I didn’t go into Thor with high expectations. I’ve never really followed the comics and wasn’t expecting a Shakespearean masterpiece — even with Kenneth Branagh directing. From the beginning of the film, it was clear that I was getting myself into a cheesy popcorn flick and I was mostly OK with that.
The movie starts out with Natalie Portman, Stellan Skarsgård, and Kat Dennings schlepping around the desert with a bunch of scientific equipment, researching wormholes. Natalie Portman plays Jane Foster, the horny young scientific ingenue/quirky love interest, while Stellan Skarsgård fills the role of the sane fatherly mentor type, Erik Selvig. Kat Dennings, of course, provides comic relief as Natalie Portman’s plucky assistant Darcy and doesn’t have nearly as many lines as she should. Jane prattles on about how she’s on the verge of a big discovery and how everything that’s been happening is interconnected. Just as the group is about to hit the road, a sudden light show happens. Darcy does not want to drive into it, but Jane does. After a steering wheel fight that could have ended tragically (or preferably in a more saucy cat fight), they drive right into that light show and end up hitting the titular character. They get out of the car to inspect the body and when they do, we are treated to an overly lengthy origin story.
It’s your typical origin story, especially typical for a combo superhero/mythological background. Sir Anthony Hopkins plays Odin, who wages war against the mildly creepy Frost Giants of Jotunheim so that the Ice Baddies won’t conquer the Nine Realms, starting with Earth. He also manages to nab the source of their power, the treasured Casket of Ancient Winters, which looks more like it could be a prop in a Polar Ice chewing gum commercial more than anything.
Sometime down the road, dumb blond prince Thor (Chris Hemsworth) is getting ready to ascend the throne when everyone’s favorite Ice Assholes show up to steal their minty fresh artifact. Even though Odin tells Thor it’s a bad idea to go to Jotunheim, he does it anyway, with his eccentric band of scrappies; there’s token warrior chick, Sif (Jaimie Alexander), Gimli-esque bearded dude Volstagg (Ray Stevenson), pretty boy Fandral (Joshua Dallas), snot-nosed conniving trickster god Loki, and a token Asian guy, Hogun, who is surprisingly played by Tadanobu Asano, whom some of our readers might remember as Kakihara from Ichi the Killer. An epic battle ensues and breaks the truce between the two races, leading Odin to strip Thor of his godly powers and banish him to Earth with Mjolnir, the hammer of legend, which has now been rendered useless until someone worthy enough to use it can wield.

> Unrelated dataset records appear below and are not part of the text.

(** * pg_mcp_server: connection registry, pool manager, query executor
      and schema cache

    A shallow embedding of the Go packages [internal/utils]
    ([ConnectionStringToUUID]), [internal/core/databases] ([pgxService],
    [executeQueryInternal], [rowsToMaps]) and [internal/core/schemas]
    ([manager]), together with models of the library functions they call
    ([strings], [net/url], [crypto/sha1], [github.com/google/uuid]).

    Go strings are byte strings: they are embedded as [string] (a list of
    [ascii], one per byte).  Go maps are embedded as [gmap]. *)

From Stdlib Require Import ZArith List String Ascii Bool Lia.
From Stdlib Require Import Floats.SpecFloat.
From stdpp Require Import base option list gmap strings.

Local Open Scope string_scope.
Local Open Scope list_scope.

(** ** Go's [strings] package (the functions the sources use) *)

Module strings.

(** [strings.HasPrefix(s, prefix)] *)
Fixpoint HasPrefix (s pre : string) {struct pre} : bool :=
  match pre, s with
  | EmptyString, _ => true
  | String c pre', String d s' => Ascii.eqb c d && HasPrefix s' pre'
  | String _ _, EmptyString => false
  end.

(** Drop the first [n] bytes: the Go slice expression [s[n:]]. *)
Fixpoint drop (n : nat) (s : string) : string :=
  match n, s with
  | O, _ => s
  | S n', String _ s' => drop n' s'
  | S _, EmptyString => EmptyString
  end.

(** Keep the first [n] bytes: the Go slice expression [s[:n]]. *)
Fixpoint take (n : nat) (s : string) : string :=
  match n, s with
  | O, _ => EmptyString
  | S n', String c s' => String c (take n' s')
  | S _, EmptyString => EmptyString
  end.

(** [strings.TrimPrefix(s, prefix)] *)
Definition TrimPrefix (s pre : string) : string :=
  if HasPrefix s pre then drop (String.length pre) s else s.

(** [strings.Index(s, substr)]: index of the first occurrence, [None]
    for Go's -1. *)
Fixpoint Index (s sub : string) : option nat :=
  if HasPrefix s sub then Some O
  else match s with
       | EmptyString => None
       | String _ s' => S <$> Index s' sub
       end.

(** [strings.LastIndex(s, substr)] *)
Fixpoint LastIndex (s sub : string) : option nat :=
  match s with
  | EmptyString => if HasPrefix s sub then Some O else None
  | String _ s' =>
      match LastIndex s' sub with
      | Some i => Some (S i)
      | None => if HasPrefix s sub then Some O else None
      end
  end.

Definition Contains (s sub : string) : bool :=
  match Index s sub with Some _ => true | None => false end.

(** [strings.Cut(s, sep)] returns [(before, after, found)]. *)
Definition Cut (s sep : string) : string * string * bool :=
  match Index s sep with
  | Some i => (take i s, drop (i + String.length sep) s, true)
  | None => (s, EmptyString, false)
  end.

(** [strings.Count(s, c)] for a one-byte separator. *)
Fixpoint CountByte (s : string) (c : ascii) : nat :=
  match s with
  | EmptyString => O
  | String a s' => (if Ascii.eqb a c then 1 else 0) + CountByte s' c
  end.

Definition HasSuffix (s suf : string) : bool :=
  let n := String.length s in
  let k := String.length suf in
  (k <=? n)%nat && String.eqb (drop (n - k) s) suf.
(** * ResidualHeapInspector: leaf classification and omissible properties

    A shallow embedding of [src/serializer/ResidualHeapInspector.js].

    Prepack values are JavaScript objects: a [Value] instance has an identity
    (its reference), a class and fields.  The residual heap is therefore
    modelled as a store from references to value records; every [===] of the
    source that compares two values compares references, and a field read
    [val.f] is a read of the record stored at [val].  The inspector's own
    state ([this.realm], [this.logger], [this.ignoredProperties]) is threaded
    explicitly through a small state-and-exception monad. *)

From Stdlib Require Import String List Bool Arith.
From Stdlib Require Import Floats.SpecFloat.
From stdpp Require Import base gmap list strings.

Open Scope string_scope.
Open Scope list_scope.

(** ** References and JavaScript primitives *)

(** The identity of a [Value] instance. *)
Definition Ref := nat.

(** What the [.value] field of a value instance can hold: a JavaScript
    primitive (a number for [NumberValue], a string for [StringValue], a
    boolean for [BooleanValue]) or nothing at all. *)
Inductive JSPrimitive :=
| JSundefined
| JSboolean (b : bool)
| JSnumber (x : spec_float)
| JSstring (s : string).

(** JavaScript [===] on primitives: same type and same value; numbers compare
    as IEEE doubles (NaN differs from itself, both zeros are equal). *)
Definition strictEq (a b : JSPrimitive) : bool :=
  match a, b with
  | JSundefined, JSundefined => true
  | JSboolean x, JSboolean y => Bool.eqb x y
  | JSnumber x, JSnumber y => SFeqb x y
  | JSstring x, JSstring y => String.eqb x y
  | _, _ => false
  end.

(** [===] between two possibly-absent references ([void | Value]). *)
Definition sameRef (a b : option Ref) : bool :=
  match a, b with
  | None, None => true
  | Some x, Some y => Nat.eqb x y
  | _, _ => false
  end.

(** ** The class hierarchy *)

Module Class.

(** Modelled from the spec: the class declarations of [../values/index.js]
    are not part of the inspected file, which only imports them and tests
    [instanceof] against them.  The hierarchy below is the value-category
    union of the data model (§3): abstract values; concrete values, split
    into primitives (undefined, null, booleans, numbers, strings and, as in
    the language, symbols) and objects, with functions a subtype of objects
    and source-defined functions a subtype of functions.  The statements
    below only rely on the outcome of the [instanceof] tests. *)
Inductive t :=
| Value
| AbstractValue
| AbstractObjectValue
| ConcreteValue
| EmptyValue
| PrimitiveValue
| UndefinedValue
| NullValue
| BooleanValue
| NumberValue
| StringValue
| SymbolValue
| ObjectValue
| ArrayValue
| ProxyValue
| FunctionValue
| NativeFunctionValue
| BoundFunctionValue
| ECMAScriptFunctionValue
| ECMAScriptSourceFunctionValue.

Definition eqb (a b : t) : bool :=
  match a, b with
  | Value, Value | AbstractValue, AbstractValue
  | AbstractObjectValue, AbstractObjectValue
  | ConcreteValue, ConcreteValue | EmptyValue, EmptyValue
  | PrimitiveValue, PrimitiveValue | UndefinedValue, UndefinedValue
  | NullValue, NullValue | BooleanValue, BooleanValue
  | NumberValue, NumberValue | StringValue, StringValue
  | SymbolValue, SymbolValue | ObjectValue, ObjectValue
  | ArrayValue, ArrayValue | ProxyValue, ProxyValue
  | FunctionValue, FunctionValue
  | NativeFunctionValue, NativeFunctionValue
  | BoundFunctionValue, BoundFunctionValue
  | ECMAScriptFunctionValue, ECMAScriptFunctionValue
  | ECMAScriptSourceFunctionValue, ECMAScriptSourceFunctionValue => true
  | _, _ => false
  end.

(** The [extends] clause of each class. *)
Definition super (c : t) : option t :=
  match c with
  | Value => None
  | AbstractValue | ConcreteValue => Some Value
  | AbstractObjectValue => Some AbstractValue
  | EmptyValue | PrimitiveValue | ObjectValue => Some ConcreteValue
  | UndefinedValue | NullValue | BooleanValue | NumberValue | StringValue
  | SymbolValue => Some PrimitiveValue
  | ArrayValue | ProxyValue | FunctionValue => Some ObjectValue
  | NativeFunctionValue | BoundFunctionValue | ECMAScriptFunctionValue =>
      Some FunctionValue
  | ECMAScriptSourceFunctionValue => Some ECMAScriptFunctionValue
  end.

(** The prototype chain walked by [instanceof]; the hierarchy is five
    levels deep, so [depth] steps reach the root from any class. *)
Definition depth : nat := 6.
(** [Schedule::new] *)
Definition new (efcd hdc : bool) (tcg : Z) : Schedule := {|
    exceptional_failed_code_deposit := efcd;
    have_delegate_call := hdc;
    have_create2 := false;
    have_revert := false;
    have_return_data := false;
    have_bitwise_shifting := false;
    have_extcodehash := false;
    stack_limit := 1024;
    max_depth := 1024;
    tier_step_gas := [0; 2; 3; 5; 8; 10; 20; 0];
    exp_gas := 10;
    exp_byte_gas := 10;
    sha3_gas := 30;
    sha3_word_gas := 6;
    sload_gas := 50;
    sstore_set_gas := 20000;
    sstore_reset_gas := 5000;
    sstore_refund_gas := 15000;
    jumpdest_gas := 1;
    log_gas := 375;
    log_data_gas := 8;
    log_topic_gas := 375;
    create_gas := 32000;
    call_gas := 40;
    call_stipend := 2300;
    call_value_transfer_gas := 9000;
    call_new_account_gas := 25000;
    suicide_refund_gas := 24000;
    memory_gas := 3;
    quad_coeff_div := 512;
    create_data_gas := 200;
    create_data_limit := U64_MOD - 1;
    tx_gas := 21000;
    tx_create_gas := tcg;
    tx_data_zero_gas := 4;
    tx_data_non_zero_gas := 68;
    copy_gas := 3;
    extcodesize_gas := 20;
    extcodecopy_base_gas := 20;
    extcodehash_gas := 400;
    balance_gas := 20;
    suicide_gas := 0;
    suicide_to_new_account_cost := 0;
    sub_gas_cap_divisor := None;
    no_empty := false;
    kill_empty := false;
    blockhash_gas := 20;
    have_static_call := false;
    kill_dust := DustOff;
    eip1283 := false;
    keep_unsigned_nonce := false;
    wasm := None;
  |}.

(** Schedule for the Frontier-era of the main net. *)
Definition new_frontier : Schedule := new false false 21000.

(** Schedule for the Homestead-era of the main net. *)
Definition new_homestead : Schedule := new true true 53000.

(** Schedule for the post-EIP-150-era of the main net. *)
Definition new_post_eip150 (max_code_size : Z) (fix_exp no_empty_ kill_empty_ : bool) : Schedule := {|
    exceptional_failed_code_deposit := true;
    have_delegate_call := true;
    have_create2 := false;
    have_revert := false;
    have_return_data := false;
    have_bitwise_shifting := false;
    have_extcodehash := false;
    stack_limit := 1024;
    max_depth := 1024;
    tier_step_gas := [0; 2; 3; 5; 8; 10; 20; 0];
    exp_gas := 10;
    exp_byte_gas := if fix_exp then 50 else 10;
    sha3_gas := 30;
    sha3_word_gas := 6;
    sload_gas := 200;
    sstore_set_gas := 20000;
    sstore_reset_gas := 5000;
    sstore_refund_gas := 15000;
    jumpdest_gas := 1;
    log_gas := 375;
    log_data_gas := 8;
    log_topic_gas := 375;
    create_gas := 32000;
    call_gas := 700;
    call_stipend := 2300;
    call_value_transfer_gas := 9000;
    call_new_account_gas := 25000;
    suicide_refund_gas := 24000;
    memory_gas := 3;
    quad_coeff_div := 512;
    create_data_gas := 200;
    create_data_limit := max_code_size;
    tx_gas := 21000;
    tx_create_gas := 53000;
    tx_data_zero_gas := 4;
    tx_data_non_zero_gas := 68;
    copy_gas := 3;
    extcodesize_gas := 700;
    extcodecopy_base_gas := 700;
    extcodehash_gas := 400;
    balance_gas := 400;
    suicide_gas := 5000;
    suicide_to_new_account_cost := 25000;
    sub_gas_cap_divisor := Some(64);
    no_empty := no_empty_;
    kill_empty := kill_empty_;
    blockhash_gas := 20;
    have_static_call := false;
    kill_dust := DustOff;
    eip1283 := false;
    keep_unsigned_nonce := false;
    wasm := None;
  |}.
(** One statement of a gas computation: splits sequences, applies the rule of the checked
    operation, and keeps the facts it yields. *)
Ltac gas_step :=
  match goal with
  | |- wp (bind _ _) _ _ _ => apply wp_bind
  | |- wp (ret _) _ _ _ => apply wp_ret
  | |- wp (gets _) _ _ _ => apply wp_gets
  | |- wp (peek _ _) _ _ _ => apply wp_peek; [assumption|lia|intros ? ?%arg_get ?]
  | |- wp (mem_needed _ _) _ _ _ => apply wp_mem_needed; [assumption|assumption|intros ? ? ?|gas_fails]
  | |- wp (mem_needed_const _ _) _ _ _ =>
      apply wp_mem_needed_const; [assumption|lia|intros ? ? ?|gas_fails]
  | |- wp (lift_result (from_u256 _)) _ _ _ => apply wp_from_u256; [assumption|intros ?|gas_fails]
  | |- wp (overflowing (overflow_add _ _)) _ _ _ => apply wp_overflow_add; [| |intros ?|gas_fails]
  | |- wp (overflowing (overflow_mul _ _)) _ _ _ => apply wp_overflow_mul; [| |intros ?|gas_fails]
  | |- wp (overflowing (to_word_size _)) _ _ _ => apply wp_to_word_size; [|intros ?|gas_fails]
  | |- wp (if ?b then _ else _) _ _ _ => let H := fresh "Hb" in destruct b eqn:H
  end.

(** Side conditions that a value is a valid cost. *)
Ltac cost_solve :=
  solve [ assumption | eauto 14 with gas
        | unfold cost_ok, small in *; unfold_widths; first [lia|nia] ].

Section RequestLemmas.
Context {Cost : CostType} {CL : CostLaws Cost}.
Context {E : Type} {EE : Ext E} (Inv : E -> Prop).
Context {me : Z} {affords : E -> Z -> Z -> Prop} {trap_ready : E -> TrapKind -> Prop}.
Context {EL : ExtLaws me Inv affords trap_ready}.
Context (e0 e : E) (sch : Schedule) (stack : list Z).
Context (Hsch : schedule_ok sch) (Hst : Forall is_u256 stack) (He : host Inv e0 e).
(** The second loop: the state trie. *)
Fixpoint commit_accounts (addresses : list Z) : M State trie_error unit :=
  match addresses with
  | [] => ret tt
  | address :: rest =>
      do s <- get in
      do entry <- expect (st_cache s !! address) in
      put_entry address (mkAccountEntry (e_account entry) (e_old_balance entry) Committed) ;;;
      do '(db', root') <- lift_result
        (match e_account entry with
         | Some account => trie_account_insert (as_hash_db (st_db s)) (st_root s) address (rlp account)
         | None => trie_account_remove (as_hash_db (st_db s)) (st_root s) address
         end) in
      modify (fun s => set_root root' (set_db (set_hash_db (st_db s) db') s)) ;;;
      commit_accounts rest
  end.

Definition dirty_addresses (s : State) : list Z :=
  omap (fun '(address, e) => if is_dirty e then Some address else None) (map_to_list (st_cache s)).

Definition no_checkpoints (s : State) : bool :=
  match st_checkpoints s with [] => true | _ => false end.

Definition commit : M State trie_error unit :=
  do s <- get in
  assert_ (no_checkpoints s) ;;;
  commit_subtries (dirty_addresses s) ;;;
  do s1 <- get in
  (if db_contains (as_hash_db (st_db s1)) (st_root s1) then ret tt
   else throw (InvalidStateRoot (st_root s1))) ;;;
  commit_accounts (dirty_addresses s1).

(** [propagate_to_global_cache] empties the cache into the backend. *)
Definition propagate_to_global_cache (s : State) : State :=
  let db' := foldl (fun b '(address, e) =>
    if bool_decide (e_state e = Committed) || bool_decide (e_state e = CleanFresh)
    then add_to_account_cache b address (e_account e) (bool_decide (e_state e = Committed))
    else b) (st_db s) (map_to_list (st_cache s)) in
  set_st_cache ∅ (set_db db' s).

(** [State::drop] *)
Definition drop_state (s : State) : Z * B :=
  let s' := propagate_to_global_cache s in (st_root s', st_db s').

Definition clear : M State trie_error unit :=
  do s <- get in
  assert_ (no_checkpoints s) ;;;
  modify (set_st_cache ∅).

End State.

Arguments AccountEntry : clear implicits.
Arguments State : clear implicits.
(** ** Operations and their answers *)

Inductive op : Type :=
| OpCheckpoint
| OpDiscard
| OpRevert
| OpExists (a : Z)
| OpExistsNotNull (a : Z)
| OpHasCodeOrNonce (a : Z)
| OpBalance (a : Z)
| OpNonce (a : Z)
| OpCodeHash (a : Z)
| OpCode (a : Z)
| OpStorageAt (a k : Z)
| OpOriginalStorageAt (a k : Z)
| OpCheckpointStorageAt (i a k : Z)
| OpAddBalance (a x : Z) (mode : CleanupMode)
| OpSubBalance (a x : Z) (mode : CleanupMode)
| OpTransfer (from to x : Z) (mode : CleanupMode)
| OpIncNonce (a : Z)
| OpSetStorage (a k v : Z)
| OpInitCode (a : Z) (code : bytes)
| OpNewContract (a balance nonce_offset : Z)
| OpKill (a : Z).

(** Accounts are killed between transactions only: [OpKill] is specified with no checkpoint
    taken. *)

Inductive answer : Type :=
| AnsUnit
| AnsZ (z : Z)
| AnsBool (b : bool)
| AnsHash (h : option Z)
| AnsCode (c : option bytes)
| AnsMode (m : CleanupMode).

Section Spec.
Context {K : Keccak} (start_nonce : Z).

Definition require_view (w : world) (a : Z) : account_view :=
  default (view_new 0 start_nonce (fun _ => 0)) (w a).

Definition view_update (w : world) (a : Z) (f : account_view -> account_view) : world :=
  upd a (Some (f (require_view w a))) w.

Definition view_exists (w : world) (a : Z) : bool := match w a with Some _ => true | None => false end.

Definition add_view (x : Z) (v : account_view) : account_view :=
  mkView (u256_saturating_add (v_balance v) x) (v_nonce v) (v_code_hash v) (v_code v) (v_storage v) (v_original v).

Definition sub_view (x : Z) (v : account_view) : account_view :=
  mkView (v_balance v - x) (v_nonce v) (v_code_hash v) (v_code v) (v_storage v) (v_original v).

Definition track (a : Z) (mode : CleanupMode) : CleanupMode :=
  match mode with TrackTouched set => TrackTouched ({[a]} ∪ set) | _ => mode end.

Definition spec_add_balance (a x : Z) (mode : CleanupMode) (w : world) : CleanupMode * world :=
  if negb (x =? 0) || (match mode with ForceCreate => negb (view_exists w a) | _ => false end)
  then (mode, view_update w a (add_view x))
  else if view_exists w a then (track a mode, w) else (mode, w).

And from there on, you can imagine how the plot develops – I won’t give it all away for you. There are some zany antics as Thor tries to reconcile being a powerless god in a human’s world, while Jane drools over him and Loki schemes in Asgard.
There are a few very predictable plot twists along the way that won’t shock the average viewer. The thing I was most surprised at during this film weren’t the actors’ performances or the CGI effects; it was the lack of action. While it wasn’t a Shakespearean masterpiece, there was entirely too much dialogue and too much forced plot development to seem comfortable. It didn’t fit in with what my idea of an action movie should have been. There were about five fight scenes, tops. I’d gone in expecting a long string of ass kicking and nothing else. I realize that as a female movie-goer, I’m probably supposed to like the romantic subplot that was so rudely forced upon us. But honestly? I didn’t. I was expecting to see guys kicking the fuck out of each other, not Natalie Portman smiling coyly for an hour and a half and playing badly at being bumbling and socially inept. Her performance as Jane seemed like she was trying all too hard to make it a more serious performance than it needed to be. Chris Hemsworth was decent as Thor and managed not to make the role too silly, but there was nothing stand out about his acting either.
The thing that did stand out about the film positively was that a few of the actors, given what they had to work with, did a superb job of having fun with their roles. Sir Anthony Hopkins and Stellan Skarsgård ham it up admirably without going overboard. The real breakthrough performance for me was that of Tom Hiddleston, who plays Loki. He seemed to be channeling Matthew Goode as Adrian Veidt in Watchmen for a large portion of the film in the best way possible, until the end of the film, where he came into his own. I hope to see him in more things in the future.
The special effects were passable and did everything they needed to do, but nothing was super great about them. All in all, it’s an average summertime, no-thinking-involved sort of flick. Fans of edgier comics are going to be disappointed if they come in expecting a non-stop action romp as I was. The fighting that was in the film was good, but there wasn’t nearly enough of it for this reviewer and it was very PG-13.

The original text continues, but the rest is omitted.